About The Author
About The Author
For another, more compassionate and understanding and above all, creative account, of this and some other familiar but dimly-remembered incidents of Hindu theogony, pick up Anuja Chandramouli’s third book, which seeks to reclaim the role of the mother goddess, or the sacred feminine principle, in Hinduism – but to balance, not supplant.
Almost all old societies created their gods in their own images (and frequently imbued them with their own hopes, fears and motivations) and most religions had a mother goddess, symbolizing nature and its bounty, motherhood, and creation. Of all these, it is only Hinduism that survives as a significant, living faith (save the religious cult of Pachamama or the Earth Mother among indigenous Andean tribes of Quechua and Aymara straddling five South American countries from Ecuador to Argentina).
But this vital element of the primordial Hindu religion seems to have been subsumed under later syncretions – as a character in this book observes that there is “little in the existing records to show the tremendous role the goddess played in shaping everything we hold dear today, despite the the fact that she is the active force behind creation, who has taken it upon herself to look out for every one of her children…” (The less said the better about how some adherents confine veneration for the goddess to the prayer room but flagrantly disregard in real life the principle she embodies – as a cursory glance in the crime news and demographic statistics indicates.)
Old beliefs can however be surprisingly resilient and find a gifted storyteller to re-emerge before us – in this case, Chandramouli, who has earlier profiled the best-known of the Pandavas and the Hindu god of love, uses her imagination and a rare sensibility to spin a gently-provocative but more importantly, a considerably thought-provoking account of Shakti, and her manifestations as Usas, Durga and Kali.
The story is not always pretty – it includes incest, bestiality, gratuitous violence, and considerable amount of pride and jealousy – and sometimes the little too earthy and graphic language is a tad jarring.

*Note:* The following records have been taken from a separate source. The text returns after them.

(** * phycontrib.template.gui: the template controller and the
      template-subtraction routine, embedded in Rocq.

    The development follows [src/phycontrib/template/gui.py].  NumPy arrays
    are nested lists that carry the lengths of their inner axes, so that an
    array with no row still has a shape; Python integers are [Z]; an indexing
    or broadcasting failure is an exception of the [outcome] monad.  Array
    buffers that the code mutates live in a store indexed by references. *)

From Stdlib Require Import Ascii String QArith Qabs Qminmax Lqa Sorted.
From stdpp Require Import base gmap strings list.

Local Open Scope Z_scope.

(** ** Exceptions and results *)

Inductive exn : Type :=
  | IndexError
  | ValueError
  | KeyError
  | OverflowError
  | AssertionError
  | IOError
  | ReferenceError.

Inductive outcome (A : Type) : Type :=
  | Return (a : A)
  | Raise (e : exn).
Arguments Return {A} a.
Arguments Raise {A} e.

#[global] Instance outcome_ret : MRet outcome := fun _ a => Return a.

#[global] Instance outcome_bind : MBind outcome := fun _ _ k m =>
  match m with
  | Return a => k a
  | Raise e => Raise e
  end.

Fixpoint traverse {A B} (f : A -> outcome B) (l : list A) : outcome (list B) :=
  match l with
  | [] => Return []
  | a :: l' =>
      b ← f a;
      bs ← traverse f l';
      Return (b :: bs)
  end.

Definition returns {A} (m : outcome A) : Prop := exists a, m = Return a.

(** ** Python and NumPy indexing *)

(** [a[i]] on an axis of length [len]: a negative index counts from the end,
    an index outside [-len, len) raises [IndexError]. *)
Definition norm_index (len : nat) (i : Z) : outcome nat :=
  if decide (0 <= i < Z.of_nat len) then Return (Z.to_nat i)
  else if decide (- Z.of_nat len <= i < 0) then Return (Z.to_nat (i + Z.of_nat len))
  else Raise IndexError.

Definition py_index {A} (l : list A) (i : Z) : outcome A :=
  k ← norm_index (length l) i;
  match l !! k with
  | Some a => Return a
  | None => Raise IndexError
  end.

(** [a[idx]] with an integer array [idx] (fancy indexing on the first axis). *)
Definition py_take {A} (l : list A) (idx : list Z) : outcome (list A) :=
  traverse (py_index l) idx.

(** One bound of a slice [a[start:stop]] on an axis of length [len], as
    [slice.indices] adjusts it (step 1): negative bounds count from the end,
    and the result is clipped to [0, len]. *)
Definition clip_bound (len : nat) (i : Z) : nat :=
  let i' := if decide (i < 0) then i + Z.of_nat len else i in
  if decide (i' < 0) then 0%nat
  else if decide (Z.of_nat len < i') then len
  else Z.to_nat i'.

Definition slice_bounds (len : nat) (start stop : option Z) : nat * nat :=
  (from_option (clip_bound len) 0%nat start,
   from_option (clip_bound len) len stop).

Definition py_slice {A} (start stop : option Z) (l : list A) : list A :=
  let '(a, b) := slice_bounds (length l) start stop in
  take (b - a) (drop a l).

(** Broadcasting one axis of a source to a target of length [m]: equal
    lengths are kept, a source of length one is repeated, anything else does
    not broadcast. *)
Definition broadcast_to {B} (m : nat) (src : list B) : option (list B) :=
  if decide (length src = m) then Some src
  else match src with
       | [b] => Some (replicate m b)
       | _ => None
       end.

Definition broadcastable (src tgt : nat) : bool :=
  bool_decide (src = tgt) || bool_decide (src = 1%nat).

(** ** Arrays *)

(** A two-dimensional array of shape [(length a2_rows, a2_ncols)]. *)
Record array2 (A : Type) : Type := Array2 {
  a2_rows : list (list A);
  a2_ncols : nat
}.
Arguments Array2 {A} a2_rows a2_ncols.
Arguments a2_rows {A} a.
Arguments a2_ncols {A} a.

Definition shape2 {A} (a : array2 A) : nat * nat :=
  (length (a2_rows a), a2_ncols a).

Definition wf2 {A} (a : array2 A) : Prop :=
  Forall (fun r => length r = a2_ncols a) (a2_rows a).

(** A three-dimensional array of shape [(length a3_planes, a3_dim1, a3_dim2)]. *)
Record array3 (A : Type) : Type := Array3 {
  a3_planes : list (list (list A));
  a3_dim1 : nat;
  a3_dim2 : nat
}.
Arguments Array3 {A} a3_planes a3_dim1 a3_dim2.
Arguments a3_planes {A} a.
Arguments a3_dim1 {A} a.
Arguments a3_dim2 {A} a.

Definition shape3 {A} (a : array3 A) : nat * nat * nat :=
  (length (a3_planes a), a3_dim1 a, a3_dim2 a).

Definition wf3 {A} (a : array3 A) : Prop :=
  Forall (fun p => length p = a3_dim1 a /\
                   Forall (fun r => length r = a3_dim2 a) p) (a3_planes a).

(** [a[start:stop, :]]: a slice of the rows. *)
Definition slice_rows {A} (start stop : option Z) (a : array2 A) : array2 A :=
  Array2 (py_slice start stop (a2_rows a)) (a2_ncols a).

(** ** The store of trace buffers

    [subtract_templates] copies its input and updates the copy in place.
    Buffers are held in a store; a Python variable holds a reference.  An
    exception leaves the store as it is at the point of the raise. *)

Definition loc := positive.

Section Store.
Context {F : Type}.

Definition M (A : Type) : Type :=
  gmap loc (array2 F) -> outcome A * gmap loc (array2 F).

#[global] Instance M_ret : MRet M := fun _ a h => (Return a, h).

#[global] Instance M_bind : MBind M := fun _ _ k m h =>
  match m h with
  | (Return a, h') => k a h'
  | (Raise e, h') => (Raise e, h')
  end.

Definition lift {A} (o : outcome A) : M A := fun h => (o, h).

Definition load (l : loc) : M (array2 F) :=
  fun h =>
    match h !! l with
    | Some a => (Return a, h)
    | None => (Raise ReferenceError, h)
    end.

Definition write (l : loc) (a : array2 F) : M unit :=
  fun h => (Return tt, <[l := a]> h).

(** A new buffer, at a reference no live buffer has. *)
Definition alloc (a : array2 F) : M loc :=
  fun h => let l := fresh (dom h) in (Return l, <[l := a]> h).
(* ===== verification/_CoqProject ===== *)
-Q . S2P
Prelude.v
Js.v
JsString.v
TokenList.v
Markup.v
Url.v
Dom.v
Path.v
Page.v
Edit.v
Examples.v
Run.v
DeleteProps.v
CommitProps.v
ListenerProps.v
EntryProps.v
Invariants.v
Frame.v
Actions.v
Requests.v
Session.v
Machine.v
Legacy.v
Progress.v
Model.v
Exact.v
Adequacy.v
Navigations.v
Rows.v
Server.v
System.v
OneLine.v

What keeps it from being just another re-telling of mythology is the author’s deft use of contemporary idiom and the parallels with our present it spontaneously evokes – what befell Usas is a stark example – the vicious judgment of society (with women no less vicious), the role of “interpreters” and “guardians” of religion in determining its contours and in reshaping history for their own ends – that can even bewilder the gods (“the guardians of the universe glanced at each other surreptitiously…… they were wondering the same thing. How was it that the members of the Vedic brotherhood alone were so certain about events for which there had purportedly been no eyewitnesses?”) – and undue emphasis on means with no regard to ends.
As the goddess observes after vanquishing Mahishasura: “It is to be wondered if they will remember the actual lesson to be learned here. I am getting the bad feeling that the devas and humans alike will get carried away with the elaborate rituals they have devised so lovingly in Durga’s honour and devote their lives to them, conveniently ignoring the rest of the factors..”
It is no one’s case that this version trumps others but Hinduism’s defining strength has always been (and always will) its ability to easily accommodate a wide diversity of beliefs, interpretations and customs – which have caused irreparable rifts in other extant religions. There could be no better example than this book.